Methods: This study evaluated the efficacy of a 12-session individualized cognitive remediation intervention, Focused Academic Strength Training (FAST), on academic persistence of enrolled college students with psychiatric conditions (n=76). FAST targets executive functioning skills, specifically prospective memory, attention, learning and memory, and problem solving. Self-efficacy as a mediator was examined. Posthoc research questions explored FAST’s impact on working memory, attention and academic persistence. This study is an intent-to-treat, secondary analysis of a longitudinal, randomized control trial of college students randomized to participate in FAST or control condition. Transcripts were collected at baseline and 2nd semester and self-efficacy and cognition scores were collected at baseline and 1st follow-up.

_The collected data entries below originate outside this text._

(* ===== verification/TokenStream.v ===== *)
(** The buffered token stream of the parser:
    src/antlr/libantlr3c-3.4/src/antlr3tokenstream.c, after [fillBuffer]. *)
From S2P Require Import Prelude CppString CyclicDFA Lexer.

Definition EOF : Z := -1.

(** The tokens of every channel and the index of the token ahead. *)
Record TOKEN_STREAM : Type := mkTokenStream {
  tokens : list COMMON_TOKEN;
  p : nat
}.

(** The parser listens to the default channel. *)
Definition on_channel (t : COMMON_TOKEN) : bool := tok_channel t =? TOKEN_DEFAULT_CHANNEL.

(** [skipOffTokenChannels]: the index of the first token of the channel from
    [i] on. *)
Fixpoint off_channel_run (l : list COMMON_TOKEN) : nat :=
  match l with
  | [] => O
  | t :: l => if on_channel t then O else S (off_channel_run l)
  end.
Definition skipOffTokenChannels (toks : list COMMON_TOKEN) (i : nat) : nat :=
  (i + off_channel_run (drop i toks))%nat.

(** The end of [fillBuffer]: the first token of the channel is ahead. *)
Definition TokenStreamNew (toks : list COMMON_TOKEN) : TOKEN_STREAM :=
  mkTokenStream toks (skipOffTokenChannels toks 0).

Definition eofToken : COMMON_TOKEN := mkToken EOF TOKEN_DEFAULT_CHANNEL (lit "<EOF>").

(** The [k]th token ahead, from 1: [k - 1] times the next token of the channel. *)
Fixpoint lt_index (k : nat) (toks : list COMMON_TOKEN) (i : nat) : nat :=
  match k with
  | O => i
  | S k => lt_index k toks (skipOffTokenChannels toks (S i))
  end.

(** [tokLT] *)
Definition LT (k : nat) (ts : TOKEN_STREAM) : COMMON_TOKEN :=
  if (length (tokens ts) <=? p ts + k - 1)%nat then eofToken
  else default eofToken (tokens ts !! lt_index (k - 1) (tokens ts) (p ts)).

(** [LB] for the token before: none when every token before is off the channel. *)
Definition LB1 (ts : TOKEN_STREAM) : option COMMON_TOKEN :=
  last (base.filter (λ t, on_channel t = true) (take (p ts) (tokens ts))).

(** [_LA] *)
Definition tokLA (k : nat) (ts : TOKEN_STREAM) : Z := tok_type (LT k ts).

(** [consume] *)
Definition tok_consume (ts : TOKEN_STREAM) : TOKEN_STREAM :=
  if (p ts <? length (tokens ts))%nat
  then mkTokenStream (tokens ts) (skipOffTokenChannels (tokens ts) (S (p ts)))
  else ts.

(** [tindex], [mark] and [rewindStream] *)
Definition tindex (ts : TOKEN_STREAM) : Z := Z.of_nat (p ts).
Definition tok_mark (ts : TOKEN_STREAM) : Z * TOKEN_STREAM := (tindex ts, ts).
Definition seek (ts : TOKEN_STREAM) (index : Z) : TOKEN_STREAM :=
  mkTokenStream (tokens ts) (Z.to_nat index).

#[export] Instance token_stream_ops : IntStream TOKEN_STREAM := {|
  LA1 := tokLA 1;
  consume := tok_consume;
  mark := tok_mark;
  rewind := seek
|}.

(** ** The tokens ahead *)

Definition visible (l : list COMMON_TOKEN) : list COMMON_TOKEN :=
  base.filter (λ t, on_channel t = true) l.

(** The tokens of the channel that are still to be read. *)
Definition ahead (ts : TOKEN_STREAM) : list COMMON_TOKEN := visible (drop (p ts) (tokens ts)).

(** The index is at a token of the channel or past the end. *)
Definition at_token (ts : TOKEN_STREAM) : Prop :=
  ∀ t, tokens ts !! p ts = Some t → on_channel t = true.

Lemma visible_app l k : visible (l ++ k) = visible l ++ visible k.
Proof. apply filter_app. Qed.

Lemma drop_skip toks i : visible (drop (skipOffTokenChannels toks i) toks) = visible (drop i toks).
Proof.
  unfold skipOffTokenChannels. rewrite <-drop_drop. generalize (drop i toks). intros l.
  induction l as [|t l IH]; [done|]. cbn [off_channel_run].
  destruct (on_channel t) eqn:E; [done|]. cbn [drop]. rewrite IH.
  unfold visible. rewrite filter_cons_False; [done|]. by rewrite E.
Qed.

Lemma skip_at_token toks i : at_token (mkTokenStream toks (skipOffTokenChannels toks i)).
Proof.
  unfold at_token, skipOffTokenChannels. cbn. intros t. rewrite <-lookup_drop.
  generalize (drop i toks). intros l. induction l as [|u l IH]; [done|].
  cbn. destruct (on_channel u) eqn:E; [by intros [= <-]|exact IH].
Qed.

Lemma skip_le toks i : (i ≤ skipOffTokenChannels toks i)%nat.
Proof. unfold skipOffTokenChannels. lia. Qed.

Lemma ahead_new toks : ahead (TokenStreamNew toks) = visible toks.
Proof. unfold ahead, TokenStreamNew. cbn [p tokens]. by rewrite drop_skip. Qed.

Lemma ahead_cons ts :
  at_token ts → (p ts < length (tokens ts))%nat →
  ∃ t, tokens ts !! p ts = Some t ∧ ahead ts = t :: visible (drop (S (p ts)) (tokens ts)).
Proof.
  intros Ha Hl. destruct (lookup_lt_is_Some_2 _ _ Hl) as [t Ht]. exists t. split; [done|].
  unfold ahead. rewrite (drop_S _ t) by done. unfold visible.
  rewrite filter_cons_True; [done|]. by apply Ha.
Qed.

Lemma ahead_nil ts : at_token ts → ahead ts = [] ↔ (length (tokens ts) ≤ p ts)%nat.
Proof.
  intros Ha. split; intros H.
  - destruct (decide (p ts < length (tokens ts))%nat) as [Hl|]; [|lia].
    destruct (ahead_cons ts Ha Hl) as (t & _ & E). congruence.
  - unfold ahead. by rewrite drop_ge.
Qed.

Lemma ahead_consume ts : at_token ts → ahead (tok_consume ts) = tail (ahead ts).
Proof.
  intros Ha. unfold tok_consume. destruct (Nat.ltb_spec (p ts) (length (tokens ts))) as [Hl|Hl].
  - destruct (ahead_cons ts Ha Hl) as (t & _ & ->). unfold ahead. cbn [p tokens].
    by rewrite drop_skip.
  - by rewrite (proj2 (ahead_nil ts Ha) Hl).
Qed.

Lemma consume_at_token ts : at_token ts → at_token (tok_consume ts).
Proof. intros Ha. unfold tok_consume. destruct (_ <? _)%nat; [apply skip_at_token|done]. Qed.

Lemma consume_tokens ts : tokens (tok_consume ts) = tokens ts.
Proof. unfold tok_consume. by destruct (_ <? _)%nat. Qed.

Lemma LT_ahead1 ts : at_token ts → LT 1 ts = default eofToken (head (ahead ts)).
Proof.
  intros Ha. unfold LT. replace (p ts + 1 - 1)%nat with (p ts) by lia.
  destruct (Nat.leb_spec (length (tokens ts)) (p ts)) as [Hl|Hl].
  - by rewrite (proj2 (ahead_nil ts Ha) Hl).
  - destruct (ahead_cons ts Ha Hl) as (t & Ht & ->). cbn. by rewrite Ht.
Qed.

Lemma LT_ahead2 ts : at_token ts → LT 2 ts = default eofToken (head (tail (ahead ts))).
Proof.
  intros Ha. unfold LT. replace (p ts + 2 - 1)%nat with (S (p ts)) by lia.
  destruct (decide (p ts < length (tokens ts))%nat) as [Hl|Hl].
  - destruct (ahead_cons ts Ha Hl) as (t & Ht & ->). cbn [tail].
    destruct (Nat.leb_spec (length (tokens ts)) (S (p ts))) as [Hl2|Hl2].
    { by rewrite drop_ge. }
    change (2 - 1)%nat with 1%nat. cbn [lt_index]. rewrite <-drop_skip.
    pose proof (skip_at_token (tokens ts) (S (p ts))) as Hs.
    set (q := skipOffTokenChannels (tokens ts) (S (p ts))) in *.
    pose proof (ahead_nil _ Hs) as Hn. unfold ahead in Hn. cbn [p tokens] in Hn.
    destruct (decide (q < length (tokens ts))%nat) as [Hq|Hq].
    + destruct (ahead_cons _ Hs Hq) as (u & Hu & E). unfold ahead in E. cbn [p tokens] in *.
      by rewrite E, Hu.
    + by rewrite (proj2 Hn), lookup_ge_None_2 by lia.
  - rewrite (proj2 (ahead_nil ts Ha)) by lia.
    destruct (Nat.leb_spec (length (tokens ts)) (S (p ts))); [done|lia].
Qed.

(** Once a token has been read there is a token before; at the end there is one
    as soon as the stream has a token of the channel at all. *)
Lemma LB1_visible ts : visible (tokens ts) = visible (take (p ts) (tokens ts)) ++ ahead ts.
Proof. unfold ahead. by rewrite <-visible_app, take_drop. Qed.

Lemma LB1_end ts :
  ahead ts = [] → visible (tokens ts) ≠ [] → is_Some (LB1 ts).
Proof.
  intros Ha. rewrite LB1_visible, Ha, app_nil_r. unfold LB1. fold (visible (take (p ts) (tokens ts))).
  intros Hv. destruct (visible _) as [|t l] using rev_ind; [done|]. by rewrite last_snoc.
Qed.

(** The tokens left to read, also when the index is off the channel. *)
Definition tokens_left (ts : TOKEN_STREAM) : nat :=
  if (p ts <? length (tokens ts))%nat
  then S (length (visible (drop (S (p ts)) (tokens ts)))) else O.

Lemma tokens_left_ahead ts : at_token ts → tokens_left ts = length (ahead ts).
Proof.
  intros Ha. unfold tokens_left. destruct (Nat.ltb_spec (p ts) (length (tokens ts))) as [Hl|Hl].
  - by destruct (ahead_cons ts Ha Hl) as (t & _ & ->).
  - by rewrite (proj2 (ahead_nil ts Ha) Hl).
Qed.

Lemma tokens_left_consume ts : tokens_left (tok_consume ts) = pred (tokens_left ts).
Proof.
  unfold tok_consume. destruct (p ts <? length (tokens ts))%nat eqn:E.
  - rewrite tokens_left_ahead by apply skip_at_token. unfold ahead, tokens_left.
    rewrite E. cbn [p tokens pred]. by rewrite drop_skip.
  - unfold tokens_left. by rewrite E.
Qed.

#[export] Instance token_stream_laws : IntStreamLaws TOKEN_STREAM.
Proof.
  refine {| remaining := tokens_left; stream_ok _ := True; same_place ts ts' := ts = ts' |}.
  - done.
  - by intros s s' <-.
  - intros s. unfold tokens_left. destruct (Nat.ltb_spec (p s) (length (tokens s))); [done|].
    intros _. cbn. unfold tokLA, LT. destruct (Nat.leb_spec (length (tokens s)) (p s + 1 - 1)); [done|lia].
  - intros s. apply tokens_left_consume.
  - done.
  - intros s n _. cbn. unfold seek, tindex. rewrite Nat2Z.id.
    assert (tokens (Nat.iter n tok_consume s) = tokens s) as ->.
    { induction n as [|n IH]; [done|]. cbn. by rewrite consume_tokens. }
    by destruct s.
Defined.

Results: Generalized Estimating Equation analyses showed participants in the FAST condition were more likely to academically persist at 2nd semester than students in the control condition (p=.045). FAST improved self-efficacy, but self-efficacy did not act as a mediator. FAST had a large (d=.79) and medium (d=.72) effect size on working memory and attention, respectively, but were not significant. After adding working memory and attention as additional predictors of academic persistence, FAST approached significance (p=.061), but its effect size increased (d=1.063).
Conclusions & Implications: This presentation will focus on how the results of this study will help to reconceptualize the reasons for attrition as well as develop and refine services to enhance academic persistence of college students with psychiatric conditions.